Italian skiers were able to return to the ski slopes this Saturday after a very complicated 2020-2021 season, marked by an almost complete closure. And as the industry hopes to recover from nearly two lost years, a spike in cases in the Alpine province bordering Austria underscores how precarious the situation remains.
As expected, snow fell overnight – just in time for opening day – covering the slopes of Plan de Corones in the town of San Vigilio di Marebbe, South Tyrol. Skiers have sometimes come from far away, such as Croatia or the Italian capital Rome, as well as neighboring valleys where the slopes have not yet opened. “I have chills down my spine, because we left the tracks on the infamous March 8, 2020, rushing to Rome because everything was locked“said Monica Meloni, 53, a skier from Rome.”We made the last descent on this track, looking at each other and asking ourselves: “When can we come back?”. It took almost two years “.
Mask and “green-pass”
To ensure the safety of skiers, the Dolomoti Superski network, which brings together 16 ski resorts over nearly 1,200 kilometers of slopes, has launched a skipass integrated into the “green-pass” aimed at guaranteeing access to the ski lifts. These are only open to people who have been vaccinated, healed or have a recent negative test.

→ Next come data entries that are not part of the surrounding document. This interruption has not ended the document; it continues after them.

(* ===== verification/Sync.v ===== *)
(** * Spin locks and reference counts with a lock

    kernel/include/sys/spinlock.h and reflock.h.  A ticket lock is modelled as
    a transition system over any number of threads: taking a ticket, seeing
    one's ticket served, and releasing are single atomic accesses.  Tickets
    are 16-bit and wrap. *)

From stdpp Require Import base numbers list gmap sets relations.
From Stdlib Require Import ZArith Lia.
From S2P Require Import Prelude.

(** ** The ticket lock *)

Record spinlock_t := mk_spin { next_ticket : Z; now_serving : Z }.

Definition spinlock_init : spinlock_t := mk_spin 0 0.

(** The fetch-and-add of [spinlock_acquire]: the ticket drawn. *)
Definition spin_draw (l : spinlock_t) : Z * spinlock_t :=
  (next_ticket l, mk_spin (u16 (next_ticket l + 1)) (now_serving l)).

(** One round of its loop: is the ticket served? *)
Definition spin_served (l : spinlock_t) (ticket : Z) : bool := now_serving l =? ticket.

Definition spinlock_release (l : spinlock_t) : spinlock_t :=
  mk_spin (next_ticket l) (u16 (now_serving l + 1)).

(** [spinlock_acquire] by a single thread: it draws a ticket and spins for up
    to [fuel] rounds while nobody else changes the lock. *)
Fixpoint spin_wait (fuel : nat) (l : spinlock_t) (ticket : Z) : outcome spinlock_t :=
  match fuel with
  | O => OutOfFuel
  | S fuel => if spin_served l ticket then Ok l else spin_wait fuel l ticket
  end.
Definition spinlock_acquire (fuel : nat) (l : spinlock_t) : outcome spinlock_t :=
  let '(ticket, l) := spin_draw l in spin_wait fuel l ticket.

(** Where a thread is: outside, spinning with a ticket, or in the critical section. *)
Inductive spin_pc := Outside | Spinning (ticket : Z) | Inside (ticket : Z).

Record spin_sys := mk_spin_sys { the_lock : spinlock_t; threads : list spin_pc }.

Definition ticket_of (pc : spin_pc) : option Z :=
  match pc with Outside => None | Spinning t | Inside t => Some t end.

Inductive spin_step : spin_sys -> spin_sys -> Prop :=
  | step_draw s i t l :
      threads s !! i = Some Outside -> spin_draw (the_lock s) = (t, l) ->
      spin_step s (mk_spin_sys l (<[i := Spinning t]> (threads s)))
  | step_spin s i t :
      threads s !! i = Some (Spinning t) -> spin_served (the_lock s) t = false -> spin_step s s
  | step_enter s i t :
      threads s !! i = Some (Spinning t) -> spin_served (the_lock s) t = true ->
      spin_step s (mk_spin_sys (the_lock s) (<[i := Inside t]> (threads s)))
  | step_release s i t :
      threads s !! i = Some (Inside t) ->
      spin_step s (mk_spin_sys (spinlock_release (the_lock s)) (<[i := Outside]> (threads s))).

Definition spin_start (n : nat) : spin_sys := mk_spin_sys spinlock_init (replicate n Outside).

(** [q] lists the threads that drew a ticket and did not release, oldest first. *)
Record spin_inv (s : spin_sys) (q : list nat) : Prop := {
  si_nodup : NoDup q;
  si_ticket : forall k i, q !! k = Some i ->
    threads s !! i ≫= ticket_of = Some (u16 (now_serving (the_lock s) + Z.of_nat k));
  si_all : forall i t, threads s !! i ≫= ticket_of = Some t -> i ∈ q;
  si_inside : forall i t, threads s !! i = Some (Inside t) -> head q = Some i;
  si_next : next_ticket (the_lock s) = u16 (now_serving (the_lock s) + Z.of_nat (length q));
  si_now : 0 <= now_serving (the_lock s) < 2 ^ 16;
}.

Lemma u16_add a b : u16 (u16 a + b) = u16 (a + b).
Proof. unfold u16, wrap. by rewrite Zplus_mod_idemp_l. Qed.

Lemma u16_inj_range a j k : 0 <= j < 2 ^ 16 -> 0 <= k < 2 ^ 16 -> u16 (a + j) = u16 (a + k) -> j = k.
Proof.
  unfold u16, wrap. intros Hj Hk Heq.
  assert ((j - k) mod 2 ^ 16 = 0) as Hz.
  { replace (j - k) with ((a + j) - (a + k)) by lia. rewrite Zminus_mod, Heq, Z.sub_diag. done. }
  apply Z.mod_divide in Hz as [c Hc]; [|done]. nia.
Qed.

Lemma spin_inv_length s q : spin_inv s q -> (length q <= length (threads s))%nat.
Proof.
  intros Hinv. rewrite <- (length_seq (length (threads s)) 0).
  apply submseteq_length, NoDup_submseteq; [apply Hinv|]. intros i Hi.
  apply list_elem_of_lookup in Hi as [k Hk]. pose proof (si_ticket _ _ Hinv k i Hk) as Ht.
  destruct (threads s !! i) eqn:E; [|done]. apply elem_of_seq. apply lookup_lt_Some in E. lia.
Qed.

Lemma threads_insert_ticket ts i pc j : (i < length ts)%nat ->
  (<[i := pc]> ts !! j : option spin_pc) ≫= ticket_of
  = if decide (j = i) then ticket_of pc else ts !! j ≫= ticket_of.
Proof.
  intros Hi. destruct (decide (j = i)) as [->|]; [by rewrite list_lookup_insert_eq by done|].
  by rewrite list_lookup_insert_ne by done.
Qed.

Lemma spin_draw_inv s q i t l : spin_inv s q -> threads s !! i = Some Outside ->
  spin_draw (the_lock s) = (t, l) -> spin_inv (mk_spin_sys l (<[i := Spinning t]> (threads s))) (q ++ [i]).
Proof.
  intros Hinv Hi [= <- <-]. pose proof (lookup_lt_Some _ _ _ Hi) as Hlt.
  assert (i ∉ q) as Hni.
  { intros [k Hk]%list_elem_of_lookup. pose proof (si_ticket _ _ Hinv k i Hk) as Ht. by rewrite Hi in Ht. }
  split; simpl.
  - apply NoDup_app. split; [apply Hinv|]. split; [set_solver|]. apply NoDup_singleton.
  - intros k j Hk. rewrite threads_insert_ticket by done. apply lookup_app_Some in Hk as [Hk|[Hk1 Hk2]].
    + destruct (decide (j = i)) as [->|]; [|by apply Hinv].
      apply list_elem_of_lookup_2 in Hk. done.
    + apply list_lookup_singleton_Some in Hk2 as [Hk2 <-]. rewrite decide_True by done. simpl.
      rewrite (si_next _ _ Hinv). do 3 f_equal. lia.
  - intros j t. rewrite threads_insert_ticket by done. destruct (decide (j = i)); [set_solver|].
    intros Ht. apply elem_of_app. left. by eapply Hinv.
  - intros j t Hj. destruct (decide (j = i)) as [->|].
    + rewrite list_lookup_insert_eq in Hj by done. done.
    + rewrite list_lookup_insert_ne in Hj by done. pose proof (si_inside _ _ Hinv j t Hj) as Hh. destruct q; [done|]. done.
  - rewrite (si_next _ _ Hinv), u16_add, length_app. simpl. f_equal. lia.
  - apply Hinv.
Qed.

(** A thread whose ticket is served is the oldest of the queue. *)
Lemma spin_served_head s q i t : spin_inv s q -> (length (threads s) <= Z.to_nat (2 ^ 16))%nat ->
  threads s !! i ≫= ticket_of = Some t -> spin_served (the_lock s) t = true -> head q = Some i.
Proof.
  intros Hinv Hn Hi Hs. apply Z.eqb_eq in Hs. pose proof (spin_inv_length _ _ Hinv) as Hlen.
  pose proof (si_all _ _ Hinv i t Hi) as [k Hk]%list_elem_of_lookup.
  pose proof (si_ticket _ _ Hinv k i Hk) as Ht. rewrite Hi in Ht. injection Ht as Ht.
  pose proof (lookup_lt_Some _ _ _ Hk). pose proof (si_now _ _ Hinv).
  assert (Z.of_nat k = 0) as Hk0.
  { apply (u16_inj_range (now_serving (the_lock s))); [lia|lia|]. rewrite Z.add_0_r, <- Ht, <- Hs.
    symmetry. by apply u16_small. }
  assert (k = 0%nat) as -> by lia. destruct q; [done|]. simpl in Hk. by simplify_eq.
Qed.

Lemma spin_enter_inv s q i t : spin_inv s q -> (length (threads s) <= Z.to_nat (2 ^ 16))%nat ->
  threads s !! i = Some (Spinning t) -> spin_served (the_lock s) t = true ->
  spin_inv (mk_spin_sys (the_lock s) (<[i := Inside t]> (threads s))) q.
Proof.
  intros Hinv Hn Hi Hs. pose proof (lookup_lt_Some _ _ _ Hi) as Hlt.
  assert (threads s !! i ≫= ticket_of = Some t) as Hti by (by rewrite Hi).
  assert (forall j, <[i := Inside t]> (threads s) !! j ≫= ticket_of = threads s !! j ≫= ticket_of) as Heq.
  { intros j. rewrite threads_insert_ticket by done. destruct (decide (j = i)) as [->|]; [by rewrite Hti|done]. }
  split; simpl.
  - apply Hinv.
  - intros k j Hk. rewrite Heq. by apply Hinv.
  - intros j t'. rewrite Heq. apply Hinv.
  - intros j t' Hj. destruct (decide (j = i)) as [->|].
    + by eapply spin_served_head.
    + rewrite list_lookup_insert_ne in Hj by done. by eapply Hinv.
  - apply Hinv.
  - apply Hinv.
Qed.

Lemma spin_release_inv s q i t : spin_inv s q -> threads s !! i = Some (Inside t) ->
  spin_inv (mk_spin_sys (spinlock_release (the_lock s)) (<[i := Outside]> (threads s))) (tail q).
Proof.
  intros Hinv Hi. pose proof (lookup_lt_Some _ _ _ Hi) as Hlt. pose proof (si_inside _ _ Hinv i t Hi) as Hh.
  destruct q as [|i' q]; [done|]. injection Hh as ->. simpl tail.
  pose proof (si_nodup _ _ Hinv) as [Hni Hnd]%NoDup_cons.
  split; simpl.
  - done.
  - intros k j Hk. rewrite threads_insert_ticket by done. rewrite decide_False.
    2: { intros ->. apply list_elem_of_lookup_2 in Hk. done. }
    rewrite (si_ticket _ _ Hinv (S k) j Hk), u16_add. do 2 f_equal. lia.
  - intros j t' Hj. rewrite threads_insert_ticket in Hj by done. destruct (decide (j = i)); [done|].
    pose proof (si_all _ _ Hinv j t' Hj). set_solver.
  - intros j t' Hj. destruct (decide (j = i)) as [->|Hne].
    + rewrite list_lookup_insert_eq in Hj by done. done.
    + rewrite list_lookup_insert_ne in Hj by done. pose proof (si_inside _ _ Hinv j t' Hj) as Hh. simpl in Hh. congruence.
  - rewrite (si_next _ _ Hinv), u16_add. simpl. f_equal. lia.
  - apply u16_range.
Qed.

Lemma spin_reachable n s : (n <= Z.to_nat (2 ^ 16))%nat -> rtc spin_step (spin_start n) s ->
  length (threads s) = n /\ exists q, spin_inv s q.
Proof.
  intros Hn. revert s. apply (rtc_ind_r _ (spin_start n)); [|intros s1 s2 _ Hstep [Hlen [q Hinv]]].
  - split; [apply length_replicate|]. exists []. unfold spin_start. split; simpl; try done; try lia.
    + constructor.
    + intros i t Hi. destruct (replicate n Outside !! i) eqn:E; [|done]. by apply lookup_replicate in E as [-> _].
    + intros i t Hi. by apply lookup_replicate in Hi as [? _].
  - rewrite <- Hlen in Hn.
    destruct Hstep as [s i t l Hi Hd|s i t Hi Hd|s i t Hi Hd|s i t Hi]; simpl; rewrite ?length_insert;
      (split; [done|]); eexists; eauto using spin_draw_inv, spin_enter_inv, spin_release_inv.
Qed.

(** C14: the ticket lock excludes: with at most 2^16 threads, in every
    reachable state at most one thread is in the critical section, and it
    holds the ticket being served; and it cannot hang: whenever some thread
    has drawn a ticket, a thread is inside or may enter at once. *)
Theorem spinlock_mutual_exclusion n s : (n <= Z.to_nat (2 ^ 16))%nat -> rtc spin_step (spin_start n) s ->
  (forall i j t u, threads s !! i = Some (Inside t) -> threads s !! j = Some (Inside u) -> i = j) /\
  (forall i t, threads s !! i = Some (Inside t) -> spin_served (the_lock s) t = true) /\
  (forall i t, threads s !! i = Some (Spinning t) -> exists j u, threads s !! j = Some (Inside u) \/
     (threads s !! j = Some (Spinning u) /\ spin_served (the_lock s) u = true)).
Proof.
  intros Hn Hr. destruct (spin_reachable n s Hn Hr) as [Hlen [q Hinv]].
  assert (forall i k, q !! k = Some i -> head q = Some i -> threads s !! i ≫= ticket_of = Some (now_serving (the_lock s))) as Hhead.
  { intros i k _ Hh. destruct q as [|i' q]; [done|]. injection Hh as ->.
    rewrite (si_ticket _ _ Hinv 0 i eq_refl), Z.add_0_r, u16_small; [done|apply Hinv]. }
  split; [|split].
  - intros i j t u Hi Hj. pose proof (si_inside _ _ Hinv i t Hi). pose proof (si_inside _ _ Hinv j u Hj). congruence.
  - intros i t Hi. pose proof (si_inside _ _ Hinv i t Hi) as Hh. apply Z.eqb_eq.
    assert (i ∈ q) as [k Hk]%list_elem_of_lookup by (destruct q; [done|]; injection Hh as ->; set_solver).
    specialize (Hhead i k Hk Hh). rewrite Hi in Hhead. simpl in Hhead. congruence.
  - intros i t Hi. assert (i ∈ q) as Hin by (eapply (si_all _ _ Hinv); by rewrite Hi).
    destruct q as [|j q]; [set_solver|]. specialize (Hhead j 0%nat eq_refl eq_refl). exists j.
    destruct (threads s !! j) as [[|u|u]|] eqn:Hj; simpl in Hhead; try done; exists u; [right|by left].
    split; [done|]. apply Z.eqb_eq. congruence.
Qed.

(** Two threads: one inside, one spinning behind it. *)
Lemma spinlock_mutual_exclusion_witness :
  let s := mk_spin_sys (mk_spin 2 0) [Inside 0; Spinning 1] in
  rtc spin_step (spin_start 2) s /\ spin_served (the_lock s) 0 = true.
Proof.
  assert (rtc spin_step (spin_start 2) (mk_spin_sys (mk_spin 2 0) [Inside 0; Spinning 1])) as Hr.
  { eapply rtc_l; [by apply (step_draw _ 0 0 (mk_spin 1 0))|]. simpl.
    eapply rtc_l; [by apply (step_draw _ 1 1 (mk_spin 2 0))|]. simpl.
    eapply rtc_l; [by apply (step_enter _ 0 0)|]. simpl. apply rtc_refl. }
  split; [exact Hr|].
  apply (proj1 (proj2 (spinlock_mutual_exclusion 2 _ ltac:(lia) Hr)) 0%nat 0). reflexivity.
Defined.

(** ** Reference counts with a lock *)

Record reflock_t := mk_ref { ref_lock : spinlock_t; ref_count : Z }.

Definition reflock_init : reflock_t := mk_ref spinlock_init 0.

Definition reflock_acquire (r : reflock_t) : reflock_t := mk_ref (ref_lock r) (u32 (ref_count r + 1)).

(** [true] is returned with the lock held. *)
Definition reflock_release_or_lock (fuel : nat) (r : reflock_t) : outcome (bool * reflock_t) :=
  let r' := mk_ref (ref_lock r) (u32 (ref_count r - 1)) in
  if 1 <? ref_count r then Ok (false, r')
  else
    let* l := spinlock_acquire fuel (ref_lock r') in
    Ok (true, mk_ref l (ref_count r')).

(** A lock that nobody holds or waits for. *)
Definition spin_idle (l : spinlock_t) : Prop := next_ticket l = now_serving l /\ 0 <= now_serving l < 2 ^ 16.

Lemma spinlock_acquire_idle l fuel : spin_idle l -> (0 < fuel)%nat ->
  spinlock_acquire fuel l = Ok (mk_spin (u16 (now_serving l + 1)) (now_serving l)).
Proof.
  intros [He Hr] Hf. unfold spinlock_acquire, spin_draw. destruct fuel as [|fuel]; [lia|]. simpl.
  unfold spin_served. simpl. by rewrite He, Z.eqb_refl.
Qed.

(** Acquire and release of a lock that is idle leave it idle. *)
Lemma spin_release_idle l : spin_idle l ->
  spin_idle (spinlock_release (mk_spin (u16 (now_serving l + 1)) (now_serving l))).
Proof. intros [He Hr]. split; simpl; [done|apply u16_range]. Qed.

(** Only the holder of the last reference is told so. *)
Lemma reflock_release_spec r fuel : 1 <= ref_count r < 2 ^ 32 -> spin_idle (ref_lock r) -> (0 < fuel)%nat ->
  exists l, reflock_release_or_lock fuel r = Ok (ref_count r =? 1, mk_ref l (ref_count r - 1)) /\
    (ref_count r <> 1 -> l = ref_lock r).
Proof.
  intros Hc Hidle Hf. unfold reflock_release_or_lock. rewrite (u32_small (ref_count r - 1)) by lia.
  destruct (Z.ltb_spec 1 (ref_count r)); destruct (Z.eqb_spec (ref_count r) 1); try lia.
  - by eexists.
  - simpl. rewrite spinlock_acquire_idle by done. simpl. by eexists.
Qed.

“The fear of another lockdown is always present, especially in winter“said Zeno Kastlunger, vice president of Dolomiti Superski.”But I think what’s important is to use the weapons we have: get vaccinated, obey the rules, use the green pass to its full potential, and I think by doing that we could potentially managing the season without a lockdown, but we’re all aware that it can happen, and if it does, it will be for a bigger purpose. “
Skiers are also required to wear masks on ski lifts – whether open chairlifts or closed cable cars – and to maintain a social distance of one meter in queues. For the descent, however, no need for masks.
This year, France and Switzerland impose the wearing of a mask and social distancing in the resorts, while Austria limits the practice of skiing to people who have been vaccinated or cured. The German region of Bavaria, for its part, requires a negative test for all skiers, even those who have been vaccinated.